In a 6-3 decision released on June 25, the court ruled in Wolford v. Lopez that the so-called “vampire” rule infringes on the Second Amendment rights of Hawaiian gun owners, unlike laws that allow owners of private property open to the public to post signs restricting firearms on their property. Three liberal justices—Elena Kagan, Ketanji Brown Jackson and Sonia Sotomayor—opposed the ruling.

After finding per the first Bruen criteria that the law definitely infringed on the Second Amendment rights of citizens, the court next looked at historic precedent.

“The State’s colonial and early state law analogues consist almost entirely of laws that prohibited unauthorized hunting of deer or small game on someone else’s private property,” Justice Samuel Alito wrote in the majority opinion. “These laws—including a 1721 Pennsylvania law, 1722 New Jersey statute, 1728 Maryland statute, 1763 New York law and 1771 New Jersey law—targeted unauthorized hunting and applied to land where game could be found, not retail establishments that residents frequent as part of their daily routines. Those laws had little if any impact on the Second Amendment’s central objective of protecting the fundamental right to self-defense, and their obvious aim was to prevent the distinctive harms and risks associated with unauthorized hunting.”
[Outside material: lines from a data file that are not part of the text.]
(* ===== verification/BagsList.v ===== *)
(** [pallet_bags_list] ([frame/bags-list/src/list/mod.rs] and [lib.rs]): accounts in bags by their score,
    each bag a doubly linked list that lives in two storage maps, with the counted map of
    [frame/support/src/storage/types/counted_map.rs].  The theorems are in [BagsListProps] and [BagsListIter].

    The pallet's storage is the record [ListStore], with the events that it deposits.  The thresholds
    and the largest score are the class [BagsConfig]; the scores that the staking pallet reports may change between two
    calls, and are an argument [score_of].  An iteration over a bag follows the links, and ends only if they have no cycle: it
    takes the number of nodes as fuel, and one that is not over by then is [Panic] here. *)

From S2P Require Import Prelude Runtime.

(** ** Data *)

Record Node := mkNode {
  node_id : AccountId;
  prev : option AccountId;
  next : option AccountId;
  bag_upper : Z;
  score : Z }.

Record Bag := mkBag {
  bag_head : option AccountId;
  bag_tail : option AccountId;
  upper : Z }.

Inductive BagsEvent :=
| Rebagged (who : AccountId) (from to : Z)
| ScoreUpdated (who : AccountId) (new_score : Z).

(** [T::BagThresholds] and [T::Score::max_value()]; [T::Lookup] of [frame_system]. *)
Class BagsConfig := {
  BagThresholds : list Z;
  max_value : Z;
  Source : Type;
  lookup_source : Source → option AccountId }.

Record ListStore := mkList {
  ListNodes : gmap AccountId Node;
  CounterForListNodes : Z;
  ListBags : gmap Z Bag;
  bags_events : list BagsEvent }.

Definition with_nodes (f : gmap AccountId Node → gmap AccountId Node) (s : ListStore) : ListStore :=
  mkList (f (ListNodes s)) (CounterForListNodes s) (ListBags s) (bags_events s).
Definition with_counter (f : Z → Z) (s : ListStore) : ListStore :=
  mkList (ListNodes s) (f (CounterForListNodes s)) (ListBags s) (bags_events s).
Definition with_bags (f : gmap Z Bag → gmap Z Bag) (s : ListStore) : ListStore :=
  mkList (ListNodes s) (CounterForListNodes s) (f (ListBags s)) (bags_events s).
Definition with_event (e : BagsEvent) (s : ListStore) : ListStore :=
  mkList (ListNodes s) (CounterForListNodes s) (ListBags s) (bags_events s ++ [e]).

#[export] Instance Node_eq_dec : EqDecision Node.
Proof. solve_decision. Defined.

Module Bags.
Local Open Scope rust_scope.

Abbreviation L := (M ListStore ListError).

(** ** [CountedStorageMap] *)

Definition nodes_contains_key (key : AccountId) (s : ListStore) : bool := bool_decide (is_Some (ListNodes s !! key)).

Definition nodes_insert {E} (key : AccountId) (val : Node) : M ListStore E unit :=
  let! contains := gets (nodes_contains_key key) in
  do! (if negb contains then modify (with_counter (λ value, saturating_add 32 value 1)) else ret tt) in
  modify (with_nodes (insert key val)).

Definition nodes_remove {E} (key : AccountId) : M ListStore E unit :=
  let! contains := gets (nodes_contains_key key) in
  do! (if contains then modify (with_counter (λ value, saturating_sub value 1)) else ret tt) in
  modify (with_nodes (delete key)).

Definition nodes_remove_all {E} : M ListStore E unit :=
  do! modify (with_nodes (λ _, ∅)) in
  modify (with_counter (λ _, 0)).

(** ** [Node] *)

Definition node_get {E} (id : AccountId) : M ListStore E (option Node) := gets (λ s, ListNodes s !! id).

Definition node_put {E} (self : Node) : M ListStore E unit := nodes_insert (node_id self) self.

Definition opt_node {E} (id : option AccountId) : M ListStore E (option Node) :=
  match id with Some id => node_get id | None => ret None end.

Definition prev_node {E} (self : Node) : M ListStore E (option Node) := opt_node (prev self).
Definition next_node {E} (self : Node) : M ListStore E (option Node) := opt_node (next self).

Definition set_next (i : option AccountId) (n : Node) : Node := mkNode (node_id n) (prev n) i (bag_upper n) (score n).
Definition set_prev (i : option AccountId) (n : Node) : Node := mkNode (node_id n) i (next n) (bag_upper n) (score n).

Definition excise {E} (self : Node) : M ListStore E unit :=
  let! p := prev_node self in
  do! (match p with Some p => node_put (set_next (next self) p) | None => ret tt end) in
  let! n := next_node self in
  match n with Some n => node_put (set_prev (prev self) n) | None => ret tt end.

Definition remove_from_storage_unchecked {E} (self : Node) : M ListStore E unit := nodes_remove (node_id self).

Definition is_none {A} (o : option A) : bool := match o with None => true | Some _ => false end.

Definition is_terminal (self : Node) : bool := is_none (prev self) || is_none (next self).

(** ** [Bag] *)

Definition bag_get {E} (u : Z) : M ListStore E (option Bag) :=
  gets (λ s, (λ b, mkBag (bag_head b) (bag_tail b) u) <$> ListBags s !! u).

Definition get_or_make {E} (u : Z) : M ListStore E Bag :=
  let! b := bag_get u in ret (default (mkBag None None u) b).

Definition bag_is_empty (self : Bag) : bool := is_none (bag_head self) && is_none (bag_tail self).

(** The field [bag_upper] is skipped by the codec: it is stored as nothing and read back as the default. *)
Definition stored (self : Bag) : Bag := mkBag (bag_head self) (bag_tail self) 0.

Definition bag_put {E} (self : Bag) : M ListStore E unit :=
  if bag_is_empty self then modify (with_bags (delete (upper self)))
  else modify (with_bags (insert (upper self) (stored self))).

(** [sp_std::iter::successors(first, |prev| prev.next())] *)
Fixpoint successors (fuel : nat) (nodes : gmap AccountId Node) (first : option Node) : option (list Node) :=
  match first with
  | None => Some []
  | Some n =>
      match fuel with
      | O => None
      | S fuel => cons n <$> successors fuel nodes (next n ≫= (λ id, nodes !! id))
      end
  end.

Definition follow {E} (first : option Node) : M ListStore E (list Node) :=
  let! nodes := gets ListNodes in unwrap (successors (size nodes) nodes first).

Definition bag_iter {E} (self : Bag) : M ListStore E (list Node) :=
  let! first := opt_node (bag_head self) in follow first.

(** The methods that take [&mut self] return the bag. *)
Definition insert_node_unchecked {E} (self : Bag) (node : Node) : M ListStore E Bag :=
  if bool_decide (bag_tail self = Some (node_id node)) then ret self
  else
    let id := node_id node in
    do! node_put (mkNode id (bag_tail self) None (upper self) (score node)) in
    let! old_tail := opt_node (bag_tail self) in
    do! (match old_tail with Some old_tail => node_put (set_next (Some id) old_tail) | None => ret tt end) in
    ret (mkBag (if is_none (bag_head self) then Some id else bag_head self) (Some id) (upper self)).

Definition insert_unchecked {E} (self : Bag) (id : AccountId) (score : Z) : M ListStore E Bag :=
  insert_node_unchecked self (mkNode id None None 0 score).

Definition remove_node_unchecked {E} (self : Bag) (node : Node) : M ListStore E Bag :=
  do! excise node in
  let tail := if bool_decide (bag_tail self = Some (node_id node)) then prev node else bag_tail self in
  let head := if bool_decide (bag_head self = Some (node_id node)) then next node else bag_head self in
  ret (mkBag head tail (upper self)).

(** ** [List] *)

Section WithThresholds.
Context {C : BagsConfig}.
The majority also took exception to Hawaii’s argument that the law should be upheld because it represents “the spirit of Aloha”—a ridiculous reason to be able to infringe on an American’s constitutionally protected rights.

“The Second Amendment cannot give way to ‘the spirit of Aloha’ in Hawaii any more than it can yield to the spirit of the Big Apple (Bruen) or the Windy City (McDonald),” Alito further wrote. “Merely local attitudes can neither shrink nor inflate the meaning of fundamental Bill of Rights guarantees that apply to the States through the Fourteenth Amendment.”

In its defense of the law, Hawaii even cited a Louisiana law that was used to keep Black slaves unarmed after emancipation as a reason the “vampire” rule was constitutional. The majority didn’t buy that argument, either.

“As the Court laid out in McDonald, the right to keep and bear arms was crucially important for vulnerable blacks during this period,” Alito wrote. “This was well-understood by the Republicans in Congress who were responsible for drafting, approving, and securing the ratification of the Fourteenth Amendment. Against this history, Hawaii’s claim that this tainted artifact from Louisiana’s Black Code illuminates the original understanding of the right to keep and bear arms cannot be taken seriously.”

In her dissent, Justice Jackson, who is infamous for her criticism of the Bruen standard established back in 2022, wrote that she believes adoption of the Bruen test was a “grave mistake.”

“But to the extent the Court has embraced this test, surely it cannot shirk responsibility for adhering to Bruen’s tenets, whatever the result,” she concluded. “Today, the majority fails to faithfully apply its own jurisprudence. It alters the Bruen test and overrides Hawaii’s considered—and in my view, constitutionally sound—judgment that the property interests of its residents should be protected against unauthorized armed entry.”